In Indiana, where I’m originally from, unless your child is unusually ill, most people simply see a family doctor for all their needs. Cora was happy and healthy for the most part, so we settled into a check-up routine with a General Practitioner in San Antonio that we were reasonably satisfied with. The problem was, this General Practitioner didn’t see enough infants to be able to tell that Cora was unusually thin, especially for starting out at an above average birth weight. They didn’t ask me the right questions, and I didn’t give the right answers. It wasn’t until Laura stepped in to the picture that she immediately referred us to Dr. Adetona at Practical Approach Pediatrics, a warm and caring pediatrician who was able to see Cora immediately. He was available to us 24/7 while we fought to get my breastfeeding back on track. Although, in the end, we had to supplement with formula for about 3 months to get Cora up to a weight we were all comfortable with, Dr. Adetona supported our decision to keep breastfeeding 100%, and truly made me feel empowered as a mother, not defeated.
5. I was self-conscious about nursing in public.
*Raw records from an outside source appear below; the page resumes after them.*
Lemma odirect_occurrences o :
  occurrences vm_config_args
    (match o with
     | Some o => flag (base o) "--odirect-base" ++ flag (negb (diff o)) "--no-odirect-diff" ++
                 flag (negb (rootfs o)) "--no-odirect-root" ++
                 flag (negb (od_appfs o)) "--no-odirect-app"
     | None => []
     end) (odirect_matches o).
Proof.
  destruct o as [o|]; [|constructor]. unfold odirect_matches.
  apply occurrences_app;
    [apply (occ_if _ (MkArg "odirect-base" IsFlag false (Some "load-dir"%string))); [declared|done]|].
  apply occurrences_app;
    [apply (occ_if _ (MkArg "no-odirect-diff" IsFlag false (Some "load-dir"%string))); [declared|done]|].
  apply occurrences_app; [apply (occ_if _ (MkArg "no-odirect-root" IsFlag false None)); [declared|done]|].
  apply (occ_if _ (MkArg "no-odirect-app" IsFlag false None)); [declared|done].
Qed.

Lemma load_occurrences c :
  (forall d, load_dir c = Some d -> plain d) ->
  occurrences vm_config_args
    (match load_dir c with
     | Some d => ["--load-dir"; d] ++ flag false "--copy-base" ++ flag false "--copy-diff" ++
                 flag (load_ws c) "--load-ws"
     | None => []
     end) (load_matches c).
Proof.
  intros Hd. unfold load_matches. destruct (load_dir c) as [d|]; [|constructor]. cbn [flag app].
  apply (occ_value _ (MkArg "load-dir" TakesValue false None)); [declared|done|by apply Hd|].
  apply (occ_if _ (MkArg "load-ws" IsFlag false (Some "load-dir"%string))); [declared|done].
Qed.
(* ===== verification/Metrics.v ===== *)
(** * The workers' timestamps ([snapfaas/src/metrics.rs])

    The module is not compiled into the library at present; its state is a list behind a lock,
    which a thread of its own writes to a log file at intervals.  Whoever holds the lock acts
    alone, so that a run is a sequence of [metrics_step]s. *)

From stdpp Require Import base tactics list relations.
From S2P Require Import Prelude.

Record RequestTimestamps : Type := MkTimestamps {
  at_gateway : Z; at_vmm : Z; arrived : Z; allocated : Z; launched_at : Z; completed : Z
}.

(** [lines]: how writing each further line to the log will end. *)
Record WorkerMetrics : Type := MkMetrics {
  log_file : list RequestTimestamps;
  request_timestamps : list RequestTimestamps;
  lines : list bool;
}.

Definition metrics_new (lines : list bool) : WorkerMetrics := MkMetrics [] [] lines.

Definition push (t : RequestTimestamps) (m : WorkerMetrics) : WorkerMetrics :=
  MkMetrics (log_file m) (request_timestamps m ++ [t]) (lines m).

(** The loop over the timestamps; a line that cannot be written is reported and left out. *)
Fixpoint write_lines (ts : list RequestTimestamps) (log : list RequestTimestamps)
    (lines : list bool) : list RequestTimestamps * list bool :=
  match ts with
  | [] => (log, lines)
  | t :: ts =>
      match lines with
      | [] => write_lines ts (log ++ [t]) []
      | true :: lines => write_lines ts (log ++ [t]) lines
      | false :: lines => write_lines ts log lines
      end
  end.

(** [flush], which keeps the timestamps, and a round of [start_timed_flush], which drops them. *)
Definition flush (m : WorkerMetrics) : WorkerMetrics :=
  let '(log, lines) := write_lines (request_timestamps m) (log_file m) (lines m) in
  MkMetrics log (request_timestamps m) lines.
Definition timed_flush (m : WorkerMetrics) : WorkerMetrics :=
  let m := flush m in MkMetrics (log_file m) [] (lines m).
Definition metrics_len (m : WorkerMetrics) : nat := length (request_timestamps m).

(** A run, with everything that was pushed. *)
Inductive metrics_step : relation (WorkerMetrics * list RequestTimestamps) :=
  | m_push t m ts : metrics_step (m, ts) (push t m, ts ++ [t])
  | m_timed m ts : metrics_step (m, ts) (timed_flush m, ts).

Lemma write_lines_all ts log : write_lines ts log [] = (log ++ ts, []).
Proof.
  revert log. induction ts as [|t ts IH]; intros log; cbn; [by rewrite app_nil_r|].
  by rewrite IH, <- app_assoc.
Qed.
Lemma write_lines_sub ts log lines : exists l, (write_lines ts log lines).1 = log ++ l /\ sublist l ts.
Proof.
  revert log lines. induction ts as [|t ts IH]; intros log ls; cbn.
  { exists []. by rewrite app_nil_r. }
  destruct ls as [|[] ls].
  - destruct (IH (log ++ [t]) []) as (l & -> & Hl). exists (t :: l). rewrite <- app_assoc.
    split; [done|]. by apply sublist_skip.
  - destruct (IH (log ++ [t]) ls) as (l & -> & Hl). exists (t :: l). rewrite <- app_assoc.
    split; [done|]. by apply sublist_skip.
  - destruct (IH log ls) as (l & -> & Hl). exists l. split; [done|]. by apply sublist_cons.
Qed.

(** With the timed flush alone, the log never holds a timestamp twice or out of order: it and
    what is still to be written make up, in order, a part of what was pushed; and when every
    line can be written, all of it. *)
Theorem timed_flush_logs ls m ts :
  rtc metrics_step (metrics_new ls, []) (m, ts) ->
  sublist (log_file m ++ request_timestamps m) ts /\
  (ls = [] -> log_file m ++ request_timestamps m = ts).
Proof.
  intros Hr.
  set (P := fun p : WorkerMetrics * list RequestTimestamps =>
    sublist (log_file p.1 ++ request_timestamps p.1) p.2 /\
    (ls = [] -> lines p.1 = [] /\ log_file p.1 ++ request_timestamps p.1 = p.2)).
  assert (HP : P (m, ts)).
  { apply (rtc_invariant metrics_step P (metrics_new ls, [])); [|exact Hr|by split].
    intros x y [H1 H2] Hs. destruct Hs as [t m0 ts0|m0 ts0]; unfold P; cbn in *.
    - rewrite app_assoc. split; [by apply sublist_app|]. intros Hl. destruct (H2 Hl) as [? <-]. done.
    - unfold timed_flush, flush.
      destruct (write_lines_sub (request_timestamps m0) (log_file m0) (lines m0)) as (l & El & Hl).
      destruct (write_lines _ _ _) as [log lines'] eqn:Ew. cbn in El |- *. subst log.
      rewrite app_nil_r. split.
      + etrans; [|exact H1]. by apply sublist_app.
      + intros Hls. destruct (H2 Hls) as [E <-]. rewrite E, write_lines_all in Ew.
        by injection Ew as -> <-. }
  destruct HP as [H1 H2]. split; [exact H1|]. intros Hl. by apply H2.
Qed.

(** A flush by hand keeps the timestamps, and the next round of the timed flush writes them
    again. *)
Lemma flush_repeats t : log_file (timed_flush (flush (push t (metrics_new [])))) = [t; t].
Proof. done. Qed.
Nursing in public has been controversial as of late, and I wasn’t immune to the social misconceptions people have about breastfeeding. My mom gently urged me to take Cora out and become comfortable with feeding her while out and about, but I just wasn’t confident in my own abilities. What helped me more than anything was attending a San Antonio Natural Parenting play group where I saw women breastfeeding their little ones, sans cover or any hint of embarrassment. After that, I found my inner strength, and now I’m able to breastfeed when and where Cora needs to. Yes, I still usually use a nursing cover, but I completely and 100% support mamas who don’t want to cover their babies. For me, the freedom to nurse is something that is imperative for a new mom to be successful at breastfeeding. I know it certainly would have made my situation less stressful.
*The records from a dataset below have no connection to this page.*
(** ** Routing *)

(** The arms of [router!], tried in order. *)
Definition route (request : Request) : M (result Response Response) :=
  let goes m path := bool_decide (method request = m /\ segments request = path) in
  if goes "GET" ["login"; "cas"] then
    mret (Ok (redirect_302 ("https://fed.princeton.edu/cas/login?service=" +:+ base_url +:+
                             "/authenticate/cas")))
  else if goes "GET" ["authenticate"; "cas"] then authenticate_cas request
  else if goes "GET" ["login"; "github"] then
    mret (Ok (redirect_302 ("https://github.com/login/oauth/authorize?client_id=" +:+
                             client_id +:+ "&scope=repo:invites")))
  else if goes "GET" ["authenticate"; "github"] then auth_github request
  else if goes "POST" ["pair_github"] then pair_github_to_user request
  else if goes "GET" ["me"] then whoami request
  else if goes "GET" ["faasten"; "ping"] then mret (Ok (response 200 (Text "Pong.")))
  else if goes "GET" ["faasten"; "ping"; "scheduler"] then faasten_ping_scheduler
  else
    let gate_path := default "" (segments request !! 2) in
    if goes "POST" ["faasten"; "invoke"; gate_path] then faasten_invoke gate_path request
    else if goes "POST" ["faasten"; "delegate"] then delegate request
    else mret (Ok (empty 404)).

Definition handle (request : Request) : M Response :=
  if decide (to_uppercase (method request) = "OPTIONS") then
    mret (with_header "Access-Control-Allow-Methods" "*"
           (with_header "Access-Control-Allow-Headers" "Authorization, Content-type,X-Faasten-Label"
             (with_header "Access-Control-Allow-Origin" "*" (empty 204))))
  else
    r ← route request;
    mret (with_header "Access-Control-Allow-Origin" "*"
            (match r with Ok r => r | Err r => r end)).
End webfront.
Lemma prepare_run gate_path blobs payload hs s li s' :
  prepare_labeled_invoke gate_fuel gate_path blobs payload hs s = (Val (Ok li), s') ->
  exists path f gp, Path_parse gate_path (fs s) = (Val (Ok path), fs s) /\
    resolve_gate_with_clearance_check gate_fuel path (fs s) = (Val (Ok (f, gp)), fs s') /\
    li = invocation_of f (current_label (fs s')) gp (thread_privilege (fs s')) payload blobs hs /\
    conn s' = conn s.
Proof.
  unfold prepare_labeled_invoke. intros (rp & s1 & E1 & H)%bind_val.
  destruct (parse_pieces (fs s) gate_path) as (rp' & Ep & _). unfold on_fs, zoom in E1.
  rewrite Ep in E1. injection E1 as -> <-.
  apply try_ok in H as (path & s2 & E2 & H). destruct rp as [path'|]; [|done]. injection E2 as -> <-.
  apply bind_val in H as (g & s3 & E3 & H). unfold on_fs, zoom in E3. cbn [fs set_app_fs] in E3.
  destruct (resolve_gate_with_clearance_check gate_fuel path (fs s)) as [o w] eqn:Er.
  injection E3 as -> <-. apply try_ok in H as ([f gp] & s4 & E4 & H).
  destruct g as [[f' gp']|]; [|done]. injection E4 as -> -> <-.
  apply bind_val in H as (l & s5 & El & H). apply bind_val in H as (q & s6 & Eq & H).
  injection El as <- <-. injection Eq as <- <-. injection H as <- <-.
  by exists path, f, gp.
Qed.

(** A token is worth what its signature says, for ever: the request acts for the component of
    its claims exactly when they verify, whatever their expiry. *)
Theorem verify_jwt_spec now request c :
  verify_jwt now request = Ok c <->
  exists h claims, header request "Authorization" = Some h /\
    verify_with_key (default "" (list.last (str <$> split_on " "%char (chars h)))) = Some claims /\
    sub claims = c.
Proof.
  rewrite verify_jwt_clock. unfold verify_jwt. split.
  - destruct (header request "Authorization") as [h|]; [|done].
    destruct (verify_with_key _) as [claims|] eqn:E; [|done]. rewrite andb_false_r.
    intros [= <-]. by exists h, claims.
  - intros (h & claims & -> & -> & <-). by rewrite andb_false_r.
Qed.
As a disclaimer, please do not take my situation as medical advice, and understand that we are all unique. What may have caused issues for Cora and myself may never even cross the mind of the next mom. Also, I’m sure there are General Practitioners out there who can provide for the needs of an infant. We were just in a bad situation from multiple standpoints, but it doesn’t mean GP’s are that way for everyone. And if formula is in your past, present, or future, please understand that I am aware all mothers make choices for their babies in order to provide them with the best life possible. But for my family, breastfeeding has become an integral part of my relationship to Cora, one that I am eternally thankful to STILL have, and that I can’t envision stopping any time soon.